Question 1. Let $\Gamma=(V,E)$ be a connected graph with $n$ vertices, all of degree $d\geq 4$. Assume every vertex has $d$ distinct neighbors. (We can think of $d$ as being much smaller than $n$, but not necessarily bounded.)

As is customary, for a set of vertices $W\subset V$, we define the boundary $\partial W$ to be the set of vertices not in $W$ that have at least one neighbor in $W$. Call a set $W\subset V$ connected if the corresponding subgraph $\Gamma|_{W}$ of $\Gamma$ is connected. Write $|S|$ for the number of elements of a set $S$.

What sort of lower bound can we give on $\max_{\text{$W\subset V$ connected}} |\partial W|$?

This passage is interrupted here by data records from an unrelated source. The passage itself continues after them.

(** [for ( ; kp_index < length; kp_index += p) mark_composite(large_primes, kp_index);] *)
Fixpoint mark_from (fuel : nat) (p kp_index : Z) (large_primes : sieve_t)
  : res sieve_t :=
  if kp_index <? length then
    match fuel with
    | O => Err OutOfFuel
    | S fuel' =>
        do large_primes' <- mark_composite large_primes kp_index;
        mark_from fuel' p (add64 kp_index p) large_primes'
    end
  else Ok large_primes.

Variable small_primes : sieve_t.

(** [for (int64_t p = 2; p < small_primes->length; ++p)
       { if (!prime_p(small_primes, p)) continue; ... }] *)
Fixpoint sieve_segment (fuel : nat) (p : Z) (large_primes : sieve_t)
  : res sieve_t :=
  if p <? len small_primes then
    match fuel with
    | O => Err OutOfFuel
    | S fuel' =>
        do b <- prime_p small_primes p;
        do large_primes' <-
          (if b then mark_from (Z.to_nat length) p (first_index p) large_primes
           else Ok large_primes);
        sieve_segment fuel' (add64 p 1) large_primes'
    end
  else Ok large_primes.

(** [for (int64_t i = 0; i < length; ++i)
       if (prime_p(large_primes, i)) ++num_primes;] *)
Fixpoint count_unmarked (fuel : nat) (i num_primes : Z) (large_primes : sieve_t)
  : res Z :=
  if i <? length then
    match fuel with
    | O => Err OutOfFuel
    | S fuel' =>
        do b <- prime_p large_primes i;
        count_unmarked fuel' (add64 i 1)
          (if b then add64 num_primes 1 else num_primes) large_primes
    end
  else Ok num_primes.

(** The segment sieve as it stands when the marking loop is over. *)
Definition segment_sieve : res sieve_t :=
  do large_primes <- create_sieve length;
  let large_primes := init_sieve large_primes in
  sieve_segment (Z.to_nat (len small_primes)) 2 large_primes.

(** [static int64_t count_primes_in_interval_helper(start, length, small_primes)].
    The [tbassert]s are compiled out ([NDEBUG] is defined above the
    include) and [destroy_sieve] has no observable effect here. *)
Definition count_primes_in_interval_helper : res Z :=
  do large_primes <- segment_sieve;
  count_unmarked (Z.to_nat length) 0 0 large_primes.

End count_primes_in_interval_helper.

(** The control flow of [count_primes_in_interval], with the constant
    [MAX_SIEVE_LENGTH], the small-primes table and what is done with each
    segment left open: [visit small_primes start length acc] stands for
    [num_primes += count_primes_in_interval_helper(start, length, small_primes)]. *)
Section interval_traversal.

Variable max_sieve_length : Z.
Variable small_primes_table : res sieve_t.
Context {A : Type}.
Variable visit : sieve_t -> Z -> Z -> A -> res A.
Variable zero : A.

(** [while (length > MAX_SIEVE_LENGTH) { ...; start += MAX_SIEVE_LENGTH;
      length -= MAX_SIEVE_LENGTH; }] followed by the final segment. *)
Fixpoint segment_loop (fuel : nat) (small_primes : sieve_t)
                      (start length : Z) (num_primes : A) : res A :=
  if max_sieve_length <? length then
    match fuel with
    | O => Err OutOfFuel
    | S fuel' =>
        do num_primes' <- visit small_primes start max_sieve_length num_primes;
        segment_loop fuel' small_primes
                     (add64 start max_sieve_length)
                     (sub64 length max_sieve_length) num_primes'
    end
  else visit small_primes start length num_primes.

(** The body of [count_primes_in_interval]: the two early returns, the
    clamping of [start] to 2 ([length -= 2 - start; start = 2;]), the
    construction of the table, and the loop. *)
Definition traverse_interval (start length : Z) : res A :=
  if length <=? 0 then Ok zero
  else if add64 start length <=? 2 then Ok zero
  else
    let length := if start <? 2 then sub64 length (sub64 2 start) else length in
    let start := if start <? 2 then 2 else start in
    do small_primes <- small_primes_table;
    segment_loop (Z.to_nat length) small_primes start length zero.

End interval_traversal.

(** [num_primes += count_primes_in_interval_helper(start, length, small_primes);] *)
Definition add_segment_count (small_primes : sieve_t) (start length num_primes : Z)
  : res Z :=
  do n <- count_primes_in_interval_helper start length small_primes;
  Ok (add64 num_primes n).

Definition count_primes_in_interval_with
    (max_sieve_length : Z) (small_primes_table : res sieve_t) (start length : Z)
  : res Z :=
  traverse_interval max_sieve_length small_primes_table add_segment_count 0
                    start length.

(** [int64_t count_primes_in_interval(int64_t start, int64_t length)] *)
Definition count_primes_in_interval (start length : Z) : res Z :=
  count_primes_in_interval_with MAX_SIEVE_LENGTH find_small_primes start length.

(** The arguments [(start, length)] of the calls of
    [count_primes_in_interval_helper], in the order they are made. *)
Definition record_call (_ : sieve_t) (start length : Z) (calls : list (Z * Z))
  : res (list (Z * Z)) :=
  Ok (calls ++ [(start, length)]).

Definition helper_calls_with
    (max_sieve_length : Z) (small_primes_table : res sieve_t) (start length : Z)
  : res (list (Z * Z)) :=
  traverse_interval max_sieve_length small_primes_table record_call []
                    start length.

Definition helper_calls (start length : Z) : res (list (Z * Z)) :=
  helper_calls_with MAX_SIEVE_LENGTH find_small_primes start length.

(* ===================================================================== *)
(** ** Reference notions: primality and the number of primes in a range *)
(* ===================================================================== *)

(** Trial division: [n] is at least 2 and no [d] in [[2, n)] divides it. *)
Definition trialdiv_prime_p (n : Z) : bool :=
  (2 <=? n) && forallb (fun d => negb (n mod d =? 0)) (seqZ 2 (n - 2)).

(** The number of primes in [[start, start + length)]. *)
Definition prime_count (start length : Z) : Z :=
  Z.of_nat (List.length (List.filter trialdiv_prime_p (seqZ start length))).

(** The number of cells of a sieve that still read "possibly prime". *)
Definition count_true (l : list bool) : Z :=
  Z.of_nat (List.length (List.filter id l)).

(** *** The naive sieve of the specification

    From the specification's words: create and initialise a sieve over
    [[0, n)]; mark 0 and 1 composite; for each [i] from 2 to [n - 1], if
    [i] is still marked possibly prime, mark every multiple [i * j], for
    [j >= 2] with [i * j < n], as composite.  A cell is prime if and only
    if it remains true. *)

Definition strike (s : list bool) (v : Z) : list bool :=
  <[Z.to_nat v := false]> s.

(** The multiples [i * j] with [j >= 2] and [i * j < n], all struck. *)
Definition naive_strike_multiples (n i : Z) (s : list bool) : list bool :=
  foldl strike s ((fun j => i * j) <$> seqZ 2 ((n - 1) / i - 1)).

Definition naive_step (n : Z) (s : list bool) (i : Z) : list bool :=
  if default false (s !! Z.to_nat i) then naive_strike_multiples n i s else s.

Definition naive_sieve (n : Z) : list bool :=
  foldl (naive_step n)
        (strike (strike (replicate (Z.to_nat n) true) 0) 1)
        (seqZ 2 (n - 2)).

(** Counting [[start, start + length)] in one unsegmented pass: the naive
    sieve over [[0, start + length)], read from [start] on. *)
Definition naive_count (start length : Z) : Z :=
  count_true (drop (Z.to_nat start) (naive_sieve (start + length))).

(** [no_divisor_upto fuel d n]: none of [d, d + 1, ...] up to the square
    root of [n] divides [n] (false when the budget does not reach it). *)
Fixpoint no_divisor_upto (fuel : nat) (d n : Z) : bool :=
  if n <? d * d then true
  else match fuel with
       | O => false
       | S fuel' => negb (n mod d =? 0) && no_divisor_upto fuel' (d + 1) n
       end.

(** The extent the specification gives for the small-primes table:
    the ceiling of [1.42 * 2^31], with 1.42 read as the rational 142/100. *)
Definition ceil_extent : Z := - ((- (142 * 2 ^ 31)) / 100).

(* ===================================================================== *)
(** ** Vocabulary of the proofs *)
(* ===================================================================== *)

(** The extent recorded in a sieve is the number of its cells. *)
Definition wf (s : sieve_t) : Prop := Z.of_nat (List.length (cells s)) = len s.

(** The cell of [v], read without a bounds check. *)
Definition cell (s : sieve_t) (v : Z) : bool :=
  default false (cells s !! Z.to_nat v).

(** A list of cells, seen as a sieve of that extent. *)
Definition as_sieve (l : list bool) : sieve_t :=
  mk_sieve (Z.of_nat (List.length l)) l.

(** What the scan of the basic sieve over [[0, ub)] has established when it
    reaches index [i]: the cleared cells are 0, 1 and the proper multiples
    of the primes below [i]. *)
Definition sieve_inv (ub i : Z) (s : sieve_t) : Prop :=
  wf s /\ len s = ub /\
  forall v, 0 <= v < ub ->
    (cell s v = false <->
     v < 2 \/ exists p, Z.prime p /\ p < i /\ p < v /\ (p | v)).

(** The table built by the basic sieve: well-formed, and reading true
    exactly at the primes it covers. *)
Definition table_ok (small_primes : sieve_t) : Prop :=
  wf small_primes /\
  forall v, 0 <= v < len small_primes ->
    (cell small_primes v = true <-> Z.prime v).

(** [marked_by start small_primes q idx]: the table entry [q] reads prime
    and [start + idx] is a multiple of [q] above [q]. *)
Definition marked_by (start : Z) (small_primes : sieve_t) (q idx : Z) : Prop :=
  2 <= q < len small_primes /\ cell small_primes q = true /\
  q < start + idx /\ (q | start + idx).

(** What the loop over the table has established when it reaches [p]. *)
Definition segment_inv (start length : Z) (small_primes : sieve_t)
    (p : Z) (large : sieve_t) : Prop :=
  wf large /\ len large = length /\
  forall idx, 0 <= idx < length ->
    (cell large idx = false <->
     exists q, q < p /\ marked_by start small_primes q idx).

(** What [count_primes_in_interval_helper] asks of its caller. *)
Definition call_ok (max_sieve_length : Z) (call : Z * Z) : Prop :=
  2 <= fst call /\ 0 < snd call <= max_sieve_length.

(** Doing with each recorded call, in order, what the loop does with it. *)
Fixpoint visit_all {A : Type} (visit : sieve_t -> Z -> Z -> A -> res A)
    (small_primes : sieve_t) (calls : list (Z * Z)) (acc : A) : res A :=
  match calls with
  | [] => Ok acc
  | (start, length) :: calls' =>
      do acc' <- visit small_primes start length acc;
      visit_all visit small_primes calls' acc'
  end.

(** [tiles from calls to]: the segments of [calls] follow one another
    without gap or overlap, from [from] up to [to]. *)
Fixpoint tiles (from : Z) (calls : list (Z * Z)) (to : Z) : Prop :=
  match calls with
  | [] => from = to
  | (start, length) :: calls' => start = from /\ tiles (from + length) calls' to
  end.

(** Every segment of [calls] but the last has the length [full]. *)
Definition full_but_last (full : Z) (calls : list (Z * Z)) : Prop :=
  forall i call,
    calls !! i = Some call -> (S i < List.length calls)%nat -> snd call = full.

(** The value of [kp_index] before it is added to [start] and compared
    with [p]:
    [int64_t kp_index = start % p;
     if (0 != kp_index) kp_index = p - kp_index;] *)
Definition kp_offset (start p : Z) : Z :=
  let kp_index := rem64 start p in
  if negb (0 =? kp_index) then sub64 p kp_index else kp_index.

(* ===================================================================== *)
(** ** The embedding at work on small parameters *)
(* ===================================================================== *)

(** The program's table has three billion cells; the same code is run here
    with a table over [[0, 12)] and segments of at most 8 cells. *)

Example small_table :
  find_small_primes_upto 12
  = Ok (mk_sieve 12 [false; false; true; true; false; true;
                     false; true; false; false; false; true]).
Proof. reflexivity. Qed.

Example small_table_needs_two_cells :
  find_small_primes_upto 1 = Err OutOfBounds /\
  find_small_primes_upto 0 = Err BadExtent.
Proof. split; reflexivity. Qed.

Question 2. What happens if you remove the assumption that all vertices have the same degree, and just require them to have degree between $3$ and $d$, say?

Answer 1

If all degrees are at least 3, there exists a spanning tree with at least $n/4+2$ leaves (D. J. Kleitman and D. B. West, Spanning trees with many leaves, SIAM J. Disc. Math. 4(1991), 99-106), the сomplement of these leaves gives you a connected set with boundary of size at least $n/4+2$.

Answer 2

The first question asked is the just the maximum leaf number of the graph. The problem of finding it is in general NP-Hard. For references, I think a good one is this, which is algorithmic. A recent paper is here. Note that the maximum leaf number is $n-d(G)$ where $d(G)$ is the connected domination number of the graph $G$.

By the way, your notation seems confusing. Not all vertices can have $d$ distinct neighbors if the graph is $d$-regular. The adjacent vertices always have one common neighbor, isnt it?